TENGO Y HE TENIDO a lo largo de mi vida profesional compañeros y compañeras de trabajo, de oficina, de despacho. Compañeros de intereses, de profesión. Vamos a suponer que se me ocurre un día regalar una blusa a una de ellas o, lo que es peor, a uno de ellos. Qué vergüenza. De entrada, podría ser un mosqueo impresionante, pero el verdadero problema es que puede sugerir algo que a lo mejor no está en mi ánimo. Ni se me ocurre. O sí. Quién sabe lo que va a pensar ella. ¿Irá por ahí diciendo "este huevo quiere sal"?

En la empresa privada, siendo tus cuartos los que te juegas y más antes que ahora, puede ser hasta cierto punto normal aceptar regalos cuando eres o eras el objetivo de un buen negocio. Es muy natural que te inviten a comer en el mejor restaurante de esa ciudad, que te vayan a recoger al aeropuerto y que te trasladen. Que te paguen el hotel, por ejemplo. Que te acompañen a una obra de teatro, a los toros, al fútbol? pagando ellos la entrada. Los jamones por Navidad, los décimos de lotería, los favores de gestión en cualquier asunto en Barcelona o Madrid y un largo etcétera de dádivas con tus familiares cercanos, por un decir, siempre relacionados con ese negocio rentable para ambas partes. Te dejabas querer en este sentido y en este tipo de cosas porque, al fin y al cabo, sabías que lo pagabas de alguna manera. Tú hacías lo mismo con tus clientes.
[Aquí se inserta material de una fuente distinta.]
(** A text with every reference replaced by its variable's value, which is not
    looked at again. *)
Inductive rendered : string -> string -> Prop :=
  | rendered_end : rendered "" ""
  | rendered_reference name rest value out :
      is_name name -> env_resolve name = Ok value -> rendered rest out ->
      rendered (reference name ++ rest) (value ++ out)
  | rendered_char a r out :
      (forall name rest, is_name name -> String a r ≠ reference name ++ rest) -> rendered r out ->
      rendered (String a r) (String a out).

(** A scalar whose whole text is one reference takes the variable's own type. *)
Definition typed (value : string) (n : Node) : Node :=
  match coerce yaml_value value with
  | AStr _ => with_tag strTag (with_value value n)
  | _ => with_style 0 (with_tag "" (with_value value n))
  end.

Inductive substituted : bool -> Node -> Node -> Prop :=
  | substituted_reference top n name value :
      n_Kind n = ScalarNode -> is_name name -> n_Value n = reference name -> env_resolve name = Ok value ->
      substituted top n (typed value n)
  | substituted_text top n out :
      n_Kind n = ScalarNode -> (forall name, is_name name -> n_Value n ≠ reference name) -> rendered (n_Value n) out ->
      substituted top n (with_value out n)
  | substituted_mapping top n content :
      n_Kind n = MappingNode -> entries (substituted false) (literal_key top) (n_Content n) content ->
      substituted top n (with_content content n)
  | substituted_document top n content :
      n_Kind n = DocumentNode -> Forall2 (substituted top) (n_Content n) content -> substituted top n (with_content content n)
  | substituted_sequence top n content :
      n_Kind n = SequenceNode -> Forall2 (substituted false) (n_Content n) content -> substituted top n (with_content content n)
  | substituted_alias top n : n_Kind n = AliasNode \/ n_Kind n = ZeroNode -> substituted top n n.

Lemma placeholder_none s : placeholder s = None <-> forall name rest, is_name name -> s ≠ reference name ++ rest.
Proof.
  split.
  - intros H name rest Hn ->. by rewrite (proj2 (placeholder_spec _ name rest) (conj Hn eq_refl)) in H.
  - intros H. destruct (placeholder s) as [[name rest]|] eqn:E; [|done]. apply placeholder_spec in E as [Hn E]. by destruct (H name rest).
Qed.

Lemma placeholder_shorter s name rest : placeholder s = Some (name, rest) -> (String.length rest < String.length s)%nat.
Proof. intros [_ ->]%placeholder_spec. unfold reference. rewrite !length_app_str. cbn. lia. Qed.

Lemma rendered_view s out : rendered s out <->
  match placeholder s with
  | Some (name, rest) => exists value o, env_resolve name = Ok value /\ rendered rest o /\ out = value ++ o
  | None => match s with
    | EmptyString => out = ""
    | String a r => exists o, rendered r o /\ out = String a o
    end
  end.
Proof.
  split.
  - intros [|name rest value o Hn Hv Ho|a r o Hno Ho]; [done| |].
    + rewrite (proj2 (placeholder_spec _ name rest) (conj Hn eq_refl)). by exists value, o.
    + rewrite (proj2 (placeholder_none _) Hno). by exists o.
  - destruct (placeholder s) as [[name rest]|] eqn:E.
    + apply placeholder_spec in E as [Hn ->]. intros (value & o & Hv & Ho & ->). by constructor.
    + destruct s as [|a r]; [intros ->; constructor|]. intros (o & Ho & ->). constructor; [by apply placeholder_none|done].
Qed.

Lemma replace_all_ok fuel s sub out : (String.length s <= fuel)%nat ->
  replace_all fuel s sub = (out, None) <-> sub = None /\ rendered s out.
Proof.
  revert s sub out. induction fuel as [|fuel IH]; intros s sub out Hf; destruct s as [|a r];
    rewrite rendered_view; cbn in Hf; try lia; [cbn; naive_solver..|].
  cbn [replace_all]. destruct (placeholder (String a r)) as [[name rest]|] eqn:E.
  - pose proof (placeholder_shorter _ _ _ E) as Hlt. cbn in Hlt.
    destruct (env_resolve name) as [value|err] eqn:Er.
    + destruct (replace_all fuel rest sub) as [o e] eqn:Eo.
      assert (forall o', (o, e) = (o', None) <-> sub = None /\ rendered rest o') as Hrec by (intros o'; rewrite <- Eo; apply IH; lia).
      naive_solver.
    + destruct (replace_all fuel rest (Some err)) as [o e] eqn:Eo.
      assert (forall o', (o, e) = (o', None) <-> Some err = None /\ rendered rest o') as Hrec by (intros o'; rewrite <- Eo; apply IH; lia).
      naive_solver.
  - destruct (replace_all fuel r sub) as [o e] eqn:Eo.
    assert (forall o', (o, e) = (o', None) <-> sub = None /\ rendered r o') as Hrec by (intros o'; rewrite <- Eo; apply IH; lia).
    naive_solver.
Qed.

Lemma replace_all_err fuel s sub out e : replace_all fuel s sub = (out, Some e) ->
  sub = Some e \/ exists name, name ∈ text_names fuel s /\ env_resolve name = Err e.
Proof.
  revert s sub out. induction fuel as [|fuel IH]; intros [|a r] sub out; cbn [replace_all text_names]; [naive_solver..|].
  destruct (placeholder (String a r)) as [[name rest]|].
  - destruct (env_resolve name) as [value|err] eqn:Er.
    + destruct (replace_all fuel rest sub) as [o e'] eqn:Eo. intros [= <- ->].
      destruct (IH _ _ _ Eo) as [?|(x & ? & ?)]; [by left|right; exists x; set_solver].
    + destruct (replace_all fuel rest (Some err)) as [o e'] eqn:Eo. intros [= <- ->]. right.
      destruct (IH _ _ _ Eo) as [[= <-]|(x & ? & ?)]; [exists name; set_solver|exists x; set_solver].
  - destruct (replace_all fuel r sub) as [o e'] eqn:Eo. intros [= <- ->]. by apply IH in Eo.
Qed.

Lemma rendered_names fuel s out name : rendered s out -> name ∈ text_names fuel s -> is_ok (env_resolve name) = true.
Proof.
  revert s out. induction fuel as [|fuel IH]; intros [|a r] out; cbn [text_names]; [set_solver..|]. rewrite rendered_view.
  destruct (placeholder (String a r)) as [[n rest]|].
  - intros (value & o & Hv & Ho & _) [->|Hin]%elem_of_cons; [by rewrite Hv|by eapply IH].
  - intros (o & Ho & _). by apply IH with o.
Qed.
(* ===== verification/MemoryStore.v ===== *)
(** What agents remember: the contract of [core/agentmemory.go], the in-process
    store of [services/standalone/agentmemorymem.go] and the listing of
    [agentmemory.go].

    The payload of working memory is opaque to a store: a type [P]. *)
From S2P Require Import Prelude Order GoStr F64 GoTime Message Store KV Transcript Base64.
From stdpp Require Import pretty.
From Stdlib Require Import String Ascii.
#[local] Open Scope string_scope.
#[local] Open Scope Z_scope.

(** ** core/agentmemory.go *)
Definition ErrMemoryDisabled : goerr := ErrMsg "agent memory: no store configured".

Record MemoryRef : Type := mkMemoryRef { mr_AgentID : string; mr_ThreadKey : string; mr_UserID : string }.
Record WorkingMemory (P : Type) : Type := mkWorkingMemory {
  wm_Version : Z;
  wm_Iteration : Z;
  wm_Tokens : Z;
  wm_Payload : P;
  wm_UpdatedAt : Z;
}.
Arguments mkWorkingMemory {P}. Arguments wm_Version {P}. Arguments wm_Iteration {P}. Arguments wm_Tokens {P}.
Arguments wm_Payload {P}. Arguments wm_UpdatedAt {P}.
Record Turn : Type := mkTurn {
  tn_Seq : Z;
  tn_Role : string;
  tn_Text : string;
  tn_Tokens : Z;
  tn_Attrs : option any;
  tn_CreatedAt : Z;
}.
Record Thread : Type := mkThread {
  td_AgentID : string;
  td_ThreadKey : string;
  td_UserID : string;
  td_Title : string;
  td_Version : Z;
  td_TurnCount : Z;
  td_CreatedAt : Z;
  td_LastActivityAt : Z;
}.
Record UserMemory : Type := mkUserMemory {
  um_Name : string;
  um_Value : string;
  um_Version : Z;
  um_CreatedAt : Z;
  um_UpdatedAt : Z;
}.
Definition MemoryScopeAll : string := "".
Definition MemoryScopeTurns : string := "turns".
Definition MemoryScopeUser : string := "user".
Record MemoryQuery : Type := mkMemoryQuery {
  mq_AgentID : string;
  mq_UserID : string;
  mq_ThreadKey : string;
  mq_Text : string;
  mq_Scope : string;
  mq_Limit : Z;
}.
Definition MemoryHitTurn : string := "turn".
Definition MemoryHitUser : string := "user".
Record MemoryHit : Type := mkMemoryHit {
  mh_Kind : string;
  mh_ThreadKey : string;
  mh_Name : string;
  mh_Text : string;
  mh_Seq : Z;
  mh_Score : f64;
}.
Record Page : Type := mkPage { pg_Cursor : string; pg_Limit : Z }.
Ves, cuando trabajas para otro, la cosa cambia un poco. Tu empresa o quien te paga debe conocer los favores que te hacen. Por lo menos saberlo y consentirlo. Puede ser habitual en esa profesión, pero el deber es no dejarte influenciar nunca y además no esconder ni una de esas teóricas atenciones. Todas las empresas tienen una partida que se llama gastos de representación, y los negocios a veces primero tienen que entrar por las palabras, por los vínculos, por la cercanía, por la afinidad, por la confianza, por la "amistad"?

Según mis noticias, cada vez, incluso en la empresa privada, se actúa más por profesionalidad. Ya de jamones, nada; una tarjetita de felicitación y punto. Ya, de ir a buscar o invitar a comer, nada; si viene, es porque le ofrezco el mejor servicio, la mejor calidad y el mejor precio. Que coja un taxi. El negocio es para los dos. ¡Hola y adiós!

Con esto que digo no voy a inventar la pólvora, pero en la función política o de gestión pública sí que no cabe el pasteleo ni las medias tintas. La cosa cambia radicalmente. No sólo hay que ser honrado, sino además parecerlo. Aquí si que se impone la pulcritud absoluta. Pulcritud.

"Claro que me pago mis trajes", ha asegurado el presidente de la Generalitat Valenciana, Francisco Camps, expresando su tranquilidad absoluta y la de sus compañeros del PP por las cosas que hacen todos los días, y ha calificado de "injusto" intentar sembrar dudas sobre su Administración.

Diferenciemos, pues. Las dos cosas son malas y deben salir a la luz, pero no son iguales: 1.- Meter mano en la lata del gofio. Es decir, cobrar comisiones por "B", hacer cambalaches con beneficios, dar licencias por lo "bajini", no cobrar servicios públicos, obviar expedientes, saltar a la torera las dinámicas a cambio de "regalos", etc. 2.-Aceptar excesos de agradecimiento. Veinte kilos de plátanos enviados a casa del político de turno, una cabra, un descuento en una ropa, una cena, un concierto, una gestión para los estudios de tu hijo?

Un político o cargo público no debe caer jamás en la primera clasificación. Es robar y al que pillen con los mecanismos de control que tienen que procurarlo, a la cárcel. En el segundo punto de la clasificación, si me regalan veinte kilos de aguacates porque soy D. Ricardo Melchior qué hago? ¿Se los devuelvo? Supongamos que lo acepto por no ofender. ¿Y si me regalan un traje?

¿Dónde está el límite de lo permisible o no permisible?

Es bueno que la mierda salga a flote. Aunque dé asco -Caso Gürtel, Comunidad de Madrid, Garzón, Galicia, espionajes?-

En Canarias: Las Teresitas, caso Salmón, caso eólico,...

Que aflore masivamente, la sentencia determina el antes y el después.